Depois do início de uma crise, particularmente quando tem a dimensão sistémica da ocorrida recentemente, é natural que façamos perguntas: de quem é a culpa? O que podemos fazer para evitar que volte a acontecer? Se não formos capazes de evitar, como garantir que os custos são minimizados e não colocam em causa os restantes sectores da economia?
A regulação entra, assim, em foco na resposta a estas perguntas. Sabemos que a regulação tem necessariamente de ser um exercício de equilíbrio. Como exemplo extremo, é relativamente simples diminuir drasticamente o número de mortes na estrada se limitarmos, através de um dispositivo electrónico, a velocidade máxima dos veículos a 30km/h. Claro que tal medida, do ponto de vista económico e social, teria efeitos devastadores sobre o bem-estar das populações. Assim, o facto de uma potencial solução existir, do ponto de vista técnico, diz pouco sobre o efeito que essa solução teria do ponto de vista económico para o conjunto da sociedade. Ou seja, a regulação, amplamente necessária na defesa do bem-comum, tem de ter em atenção os potenciais efeitos nocivos, mesmo que estes derivem de boas intenções.
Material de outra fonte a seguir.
(** After [n] pages are allocated, [Q]. *)
Definition page_then (n : Z) (Q : P → Prop) (p : P) : Prop :=
  pa_ready n kVMKSleep p ∧ ∀ a p', pa_alloc n kVMKSleep p = Ok (a, p') → Q p'.
(** What a new slab needs: a header, from a slab or with a page; then its pages; then control
    blocks, from a slab or with a page. *)
Definition slab_ready_for st (Zn : kmem_zone) : Prop :=
  ∃ Z0 Z1, small_zone st zone_kmem_slab Z0 ∧ small_zone st zone_kmem_bufctl Z1 ∧
    slabcapacity (zone_size Zn) ≤ slabcapacity (zone_size Z1) ∧
    let blocks p := zone_free (Z.to_nat (slabcapacity (zone_size Zn))) st zone_kmem_bufctl ∨ pa_ready 1 kVMKSleep p in
    let data := page_then (slabsize (zone_size Zn) / PGSIZE) blocks in
    first_has_free st Z0 ∧ data (pages st) ∨ (¬ first_has_free st Z0) ∧ page_then 1 data (pages st).

(** The header. *)
Lemma header_run st (Q : P → Prop) Z0 :
  small_ok st → small_zone st zone_kmem_slab Z0 →
  first_has_free st Z0 ∧ Q (pages st) ∨ (¬ first_has_free st Z0) ∧ page_then 1 Q (pages st) →
  ∃ h st1, kmem_zonealloc_small zone_kmem_slab st = Ok (h, st1) ∧ small_ok st1 ∧ small_change st st1 ∧
    (∀ n, zone_free n st zone_kmem_bufctl → zone_free n st1 zone_kmem_bufctl) ∧ ¬ allocated_obj st zone_kmem_slab h ∧
    (∀ z2 q, allocated_obj st1 z2 q ↔ allocated_obj st z2 q ∨ (z2 = zone_kmem_slab ∧ q = h)) ∧ Q (pages st1).
Proof.
  intros Hok Hz HQ. destruct (internal_alloc st zone_kmem_slab Z0 Hok Hz) as (h & st1 & Hrun & Hok1 & C & Hf & Hn
    & Ha & Hpg).
  { destruct HQ as [[? _]|(_ & ? & _)]; auto. }
  exists h, st1. split_and!; try done; [intros n; by apply Hf|].
  destruct HQ as [[Hff HQ]|(Hff & _ & HQ)], Hpg as [(? & -> & _)|(? & [a Ea] & _)]; try done. by eapply HQ.
Qed.

(** The pages of a slab and the zone's list. *)
Lemma large_pages_run st z Zn h (Q : P → Prop) :
  small_ok st → large_zone st z Zn → zone_size Zn ≤ 4096 → page_then (slabsize (zone_size Zn) / PGSIZE) Q (pages st) →
  let st2 := set_zone z (push_slab h Zn) st in
  ∃ data p', on_pa (pa_alloc (slabsize (zone_size Zn) / PGSIZE) kVMKSleep) st2 =
      Ok (data, KMem (kmem_zones st2) (zones st2) (slabs st2) (bufctls st2) (bytes st2) p') ∧
    let st3 := KMem (kmem_zones st2) (zones st2) (slabs st2) (bufctls st2) (bytes st2) p' in
    large_change st st3 ∧ small_ok st3 ∧ Q p' ∧
    (∀ r, r ∈ pa_live (pages st) → disjoint_ranges (data, slabsize (zone_size Zn)) r) ∧
    pa_live p' ≡ₚ (data, slabsize (zone_size Zn)) :: pa_live (pages st) ∧
    (∀ z2 Z2, large_zone st3 z2 Z2 ↔ (z2 = z ∧ Z2 = push_slab h Zn) ∨ (z2 ≠ z ∧ large_zone st z2 Z2)) ∧
    ∀ z2, zone_size <$> zones st3 !! z2 = zone_size <$> zones st !! z2.
Proof.
  intros Hok Hz Hmax [Rp HQ] st2. pose proof (proj2 Hz) as Hmin. unfold kSmallSlabMax in Hmin.
  destruct (large_sizes (zone_size Zn)) as (_ & _ & Hpgs); [lia|].
  destruct (pa_alloc_spec _ kVMKSleep _ (sk_pages _ Hok) Rp) as (data & p' & Hrunp & Hinv & _ & _ & _ & Hdis & Hlive).
  rewrite Hpgs in *. exists data, p'. split; [by apply on_pa_ok|]. intros st3.
  assert (large_change st st3) as C3.
  { split; [|done]. intros z2 Z2. unfold small_zone, st3, st2. simpl. destruct (decide (z2 = z)) as [->|Hne];
      [|by rewrite lookup_insert_ne].
    rewrite lookup_insert_eq. destruct Hz as [Hz1 Hs1]. rewrite Hz1. split; intros [[= <-] ?]; simpl in *; lia. }
  split; [done|]. split; [eapply large_change_ok; [done|done|done|]; intros r Hr; simpl; rewrite Hlive; by right|].
  split_and!; [by eapply HQ|done|done| |].
  - intros z2 Z2. unfold large_zone, st3, st2. simpl. rewrite lookup_insert_Some. split.
    + intros [[[<- <-]|[? ?]] ?]; [by left|right; split; [congruence|done]].
    + intros [[-> ->]|(? & ? & ?)]; [split; [by left|exact Hmin]|split; [right; split; [congruence|done]|done]].
  - intros z2. unfold st3, st2. simpl. destruct (decide (z2 = z)) as [->|Hne]; [|by rewrite lookup_insert_ne].
    by rewrite lookup_insert_eq, (proj1 Hz).
Qed.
A inovação é essencial para a criação de riqueza, ainda mais num contexto de fraco crescimento demográfico nos países ocidentais. Criar novas formas, mais eficientes, de produzir mais com os recursos disponíveis implica um maior grau de sofisticação, tanto tecnológico, como financeiro. Claro que, como em todos os processos de inovação, os riscos e resultados futuros não são antecipáveis no presente e isso torna o trabalho dos reguladores mais difícil. Não é desejável que o ambiente regulatório elimine a capacidade de inovação. Mas, simultaneamente, é desejável que consiga evitar potenciais efeitos nefastos para o conjunto da sociedade.
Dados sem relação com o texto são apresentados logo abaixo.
Lemma kmem_alloc_eq size st : 0 < size ≤ PGSIZE → kmem_alloc size st = kmem_zonealloc (zone_of size) st.
Proof.
  intros Hs. destruct (zone_of_good size Hs) as (Hi & _). unfold kmem_alloc. cbv zeta.
  rewrite (proj2 (Z.ltb_lt 0 size)), massert_bind by lia. by rewrite (proj2 (Z.eqb_neq _ _)) by lia.
Qed.
Lemma kmem_free_eq p size st : 0 < size ≤ PGSIZE → kmem_free p size st = kmem_zonefree (zone_of size) p st.
Proof.
  intros Hs. destruct (zone_of_good size Hs) as (Hi & _). unfold kmem_free. cbv zeta.
  rewrite (proj2 (Z.ltb_lt 0 size)), massert_bind by lia. by rewrite (proj2 (Z.eqb_neq _ _)) by lia.
Qed.

Lemma large_of_small st z Zn p : zones st !! z = Some Zn → zone_size Zn ≤ kSmallSlabMax → ¬ allocated_large st z p.
Proof. intros Hz Hs (Z2 & e & b & [Hz2 Hs2] & _). assert (Z2 = Zn) as -> by congruence. lia. Qed.
Lemma small_of_large st z Zn p : zones st !! z = Some Zn → kSmallSlabMax < zone_size Zn → ¬ allocated_obj st z p.
Proof. intros Hz Hs (Z2 & h & s & [Hz2 Hs2] & _). assert (Z2 = Zn) as -> by congruence. lia. Qed.

Lemma apart_self p size : 0 < size → ¬ disjoint_ranges (p, size) (p, size).
Proof. unfold disjoint_ranges. simpl. lia. Qed.
Lemma kmem_alloc_served size st :
  heap_sound st → 0 < size ≤ PGSIZE → alloc_ready st (zone_of size) →
  ∃ p st', kmem_alloc size st = Ok (p, st') ∧ heap_sound st' ∧ ¬ in_use st (zone_of size) p ∧
    ∀ z q, in_use st' z q ↔ in_use st z q ∨ (z = zone_of size ∧ q = p).
Proof.
  intros [Hok Ht] Hs (Zn & Hz & Hr). rewrite kmem_alloc_eq by done. destruct (zone_of_good size Hs) as (_ & _ & Hi).
  destruct (Z.leb_spec (zone_size Zn) kSmallSlabMax) as [Hsm|Hlg].
  - destruct (small_alloc_ok st (zone_of size) Zn Hok (conj Hz Hsm) Hr) as (p & st' & Hrun & Hok' & C & Ha & Hd).
    exists p, st'. split; [done|]. split; [split; [done|]; eapply table_same, Ht; apply C|]. split.
    + intros [_ [Hp|Hp]]; [|by destruct (large_of_small st _ Zn p Hz Hsm)].
      apply (apart_self p (zone_size Zn)); [|by eapply Hd].
      pose proof (small_sizes st _ Zn (sk_core _ (km_small _ Hok)) (conj Hz Hsm)). lia.
    + intros z q. unfold in_use. rewrite Ha, (allocated_large_change st st' z q C). naive_solver.
  - destruct (large_alloc_ok st (zone_of size) Zn Hok (conj Hz Hlg) Hr) as (p & st' & Hrun & Hok' & Hsz & Hl & Hsm
      & Hd).
    exists p, st'. split; [done|]. split; [split; [done|by eapply table_same]|]. split.
    { intros [_ Hp]. apply (apart_self p (zone_size Zn)); [unfold kSmallSlabMax in Hlg; lia|by eapply Hd]. }
    intros z q. unfold in_use.
    rewrite Hl. split; [|intros [[Hn Hq]|[-> ->]]; (split; [done|])].
    + intros [Hn [Hq|Hq]]; [left; split; [done|left; by apply Hsm]|]. naive_solver.
    + destruct Hq; [left; by apply Hsm|right; by left].
    + right. by right.
Qed.
Lemma kmem_free_served size p st :
  heap_sound st → 0 < size ≤ PGSIZE → in_use st (zone_of size) p →
  ∃ st', kmem_free p size st = Ok ((), st') ∧ heap_sound st' ∧
    ∀ z q, in_use st' z q ↔ in_use st z q ∧ ¬ (z = zone_of size ∧ q = p).
Proof.
  intros [Hok Ht] Hs [Hi Hp]. rewrite kmem_free_eq by done. destruct (table_zone st size Ht Hs) as (Zn & Hz & _).
  destruct (Z.le_gt_cases (zone_size Zn) kSmallSlabMax) as [Hsm|Hlg].
  - destruct Hp as [Hp|Hp]; [|by destruct (large_of_small st _ Zn p Hz Hsm)].
    destruct (small_free_ok st _ _ Zn Zn p Hok (conj Hz Hsm) (conj Hz Hsm) Hp Hi) as (st' & Hrun & Hok' & C & _ & Ha).
    exists st'. split; [done|]. split; [split; [done|]; eapply table_same, Ht; apply C|]. intros z q. unfold in_use.
    rewrite Ha, (allocated_large_change st st' z q C). split; [|naive_solver].
    intros [Hn [[? ?]|Hq]]; [naive_solver|]. split; [by split; [|right]|]. intros [-> ->].
    by destruct (large_of_small st _ Zn p Hz Hsm).
  - destruct Hp as [Hp|Hp]; [by destruct (small_of_large st _ Zn p Hz Hlg)|].
    destruct (large_free_ok st _ Zn p Hok (conj Hz Hlg) Hp) as (st' & Hrun & Hok' & _ & Hsz & Hl & Ha).
    exists st'. split; [done|]. split; [split; [done|by eapply table_same]|]. intros z q. unfold in_use.
    rewrite Ha, Hl. split; [|naive_solver].
    intros [Hn [Hq|[? ?]]]; [|naive_solver]. split; [by split; [|left]|]. intros [-> ->].
    by destruct (small_of_large st _ Zn p Hz Hlg).
Qed.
A regulação, amplamente necessária na defesa do bem-comum, tem de ter em atenção os potenciais efeitos nocivos, mesmo que estes derivem de boas intenções
Vai também sendo mais claro que a mera persecução de interesses privados –a conhecida mão invisível de Adam Smith– não tem uma tradução tão directa quanto o desejado na procura do bem comum. O movimento de menor regulação a que assistimos no final do século passado, em particular na indústria financeira, não sendo o único, terá certamente a sua quota de responsabilidade no aumento do risco sistémico que degenerou na actual crise financeira. O foco cada vez maior de toda a nossa sociedade no curto-prazo, no imediatismo, faz-nos ignorar demasiadas vezes as consequências de longo-prazo na tomada de decisões, relevando riscos que, não sendo imediatos, se acumulam e têm tendência para surgirem nos momentos de maior tensão. Diversas medidas, como a obrigatoriedade de diferimento ao longo de vários anos de compensações derivadas dos lucros de cada exercício (e, naturalmente condicionadas à sustentabilidade desses mesmos resultados) foram já tomadas e parecem ir no caminho certo.
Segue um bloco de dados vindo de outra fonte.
Lemma kmem_frees_run objs k :
  slab_ready 0 k → NoDup objs.*1 → Forall (λ o, slab_live k o.1 o.2) objs →
  ∃ k', kmem_frees objs k = Ok ((), k') ∧ pages k' = pages k ∧ slab_ready 0 k' ∧
    ∀ q z, slab_live k q z → (q ∉ objs.*1) → slab_live k' q z.
Proof.
  revert k. induction objs as [|[p size] objs IH]; intros k Hr Hnd Hl; [by exists k|].
  apply NoDup_cons in Hnd as [Hp Hnd]. apply Forall_cons in Hl as [Hlp Hl]. simpl in Hlp.
  destruct (kmem_free_small 0 p size k Hr Hlp) as (k1 & Hrun & Hpg & Hr1 & Hl1).
  destruct (IH k1 (Hr1 _ Hr) Hnd) as (k2 & Hrun2 & Hpg2 & Hr2 & Hl2).
  { rewrite Forall_forall in *. intros o Ho. apply Hl1; [by apply Hl|].
    intros E. apply Hp, list_elem_of_fmap. by exists o. }
  exists k2. split_and!; [|congruence|done|].
  - unfold kmem_frees. simpl. by rewrite (bind_step _ _ _ _ _ Hrun).
  - intros q z Hq Hn. apply not_elem_of_cons in Hn as [Hne Hn]. apply Hl2, Hn. by apply Hl1.
Qed.

Lemma objs_distinct (objs : list (Z * Z)) :
  Forall (λ z, 0 < z) objs.*2 → ForallOrdPairs disjoint_ranges objs → NoDup objs.*1.
Proof.
  intros Hs Hd. induction Hd as [|[p size] objs Hp _ IH]; [constructor|]. simpl in *.
  apply Forall_cons in Hs as [Hsz Hs]. constructor; [|by apply IH].
  intros ((q & z) & E & Hin)%list_elem_of_fmap. simpl in E. subst q.
  rewrite Forall_forall in Hp. specialize (Hp _ Hin).
  assert (0 < z) by (rewrite Forall_forall in Hs; apply Hs, list_elem_of_fmap; by exists (p, z)).
  unfold disjoint_ranges in Hp. simpl in Hp. lia.
Qed.

#[export] Program Instance slab_heap : KernelHeap (kmem kstate) := {
  kernel_of := pages;
  with_kernel := set_pages;
  heap_alloc := kmem_alloc;
  heap_free := kmem_free;
  heap_live := slab_live;
  heap_ready := slab_ready;
}.
Next Obligation. done. Qed.
Next Obligation. by intros []. Qed.
Next Obligation. intros n s k. unfold slab_ready. by rewrite core_ok_set_pages. Qed.
Next Obligation.
  intros n k [Hok Hr]. split; [done|]. intros i Hi. destruct (Hr i Hi) as (Zn & ? & ? & [?|(h & l & s & ? & ? & ?)]); [done|].
  exists Zn. split_and!; [done..|]. right. exists h, l, s. split_and!; [done..|lia].
Qed.
Next Obligation. done. Qed.
Next Obligation.
  intros n size k Hr Hs.
  destruct (kmem_alloc_small n size k Hr Hs) as (p & k' & Hrun & Hpg & Hr' & Hd & Hl & Hlive).
  exists p, k'. split_and!; try done. intros z Hz. pose proof (Hd p z Hz) as H. destruct Hz as [Hz _].
  unfold disjoint_ranges in H. simpl in H. lia.
Qed.
Next Obligation. exact kmem_free_small. Qed.
Next Obligation. done. Qed.
(** C24: [kmem_alloc] and [kmem_free] together.  Allocating objects of any sizes up to
    256 bytes, one after the other, while the zones have free entries in their
    first slabs, returns memory ranges that overlap neither each other nor an object
    that was in use; freeing them again, in whatever order, returns too and
    leaves every object in use that was in use before; the pages and the address
    space of the kernel are as they were all along. *)
Theorem kmem_alloc_free_correct sizes k :
  slab_ready (length sizes) k → Forall (λ z, 0 < z ≤ 256) sizes →
  ∃ objs k1, kmem_allocs_of sizes k = Ok (objs, k1) ∧ objs.*2 = sizes ∧ pages k1 = pages k ∧
    ForallOrdPairs disjoint_ranges objs ∧ Forall (apart_from_live k) objs ∧
    (∀ q z, slab_live k q z → slab_live k1 q z) ∧
    ∀ objs', objs' ≡ₚ objs → ∃ k2, kmem_frees objs' k1 = Ok ((), k2) ∧ pages k2 = pages k ∧
      ∀ q z, slab_live k q z → slab_live k2 q z.
Proof.
  intros Hr Hs.
  destruct (kmem_allocs_run sizes 0 k Hr Hs) as (objs & k1 & Hrun & Hsz & Hpg & Hr1 & Hd & Hap & Hl & Hlive).
  exists objs, k1. split_and!; try done. intros objs' HP.
  assert (NoDup objs.*1) as Hnd.
  { apply objs_distinct; [|done]. rewrite Hsz. eapply List.Forall_impl, Hs. simpl. lia. }
  destruct (kmem_frees_run objs' k1 Hr1) as (k2 & Hrun2 & Hpg2 & _ & Hl2); [by rewrite HP|by rewrite HP|].
  exists k2. split_and!; [done|congruence|]. intros q z Hq. apply Hl2; [by apply Hlive|]. rewrite HP.
  intros ((p & size) & -> & Hin)%list_elem_of_fmap. rewrite Forall_forall in Hap. rewrite Forall_forall in Hs.
  specialize (Hap _ Hin _ _ Hq). assert (0 < size ≤ 256).
  { apply Hs. rewrite <-Hsz. apply list_elem_of_fmap. by exists (p, size). }
  destruct Hq as [Hz _]. unfold disjoint_ranges in Hap. simpl in *. lia.
Qed.
End heap.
Assim, a resposta à pergunta mais ou melhor regulação parece ser mais e melhor regulação, pelo menos no sector financeiro. Por exemplo, uma incorporação crescente dos riscos e sustentabilidade de longo prazo nas remunerações do sector é um exemplo de melhor regulação. Por outro lado, será necessária mais regulação no sentido de criar uma separação eficaz entre o que tradicionalmente se considera banca de retalho e banca de investimento, importante para minorar a criação de entidades que se tornem too big too fail, acabando o custo de uma eventual falência por recair no bolso dos contribuintes.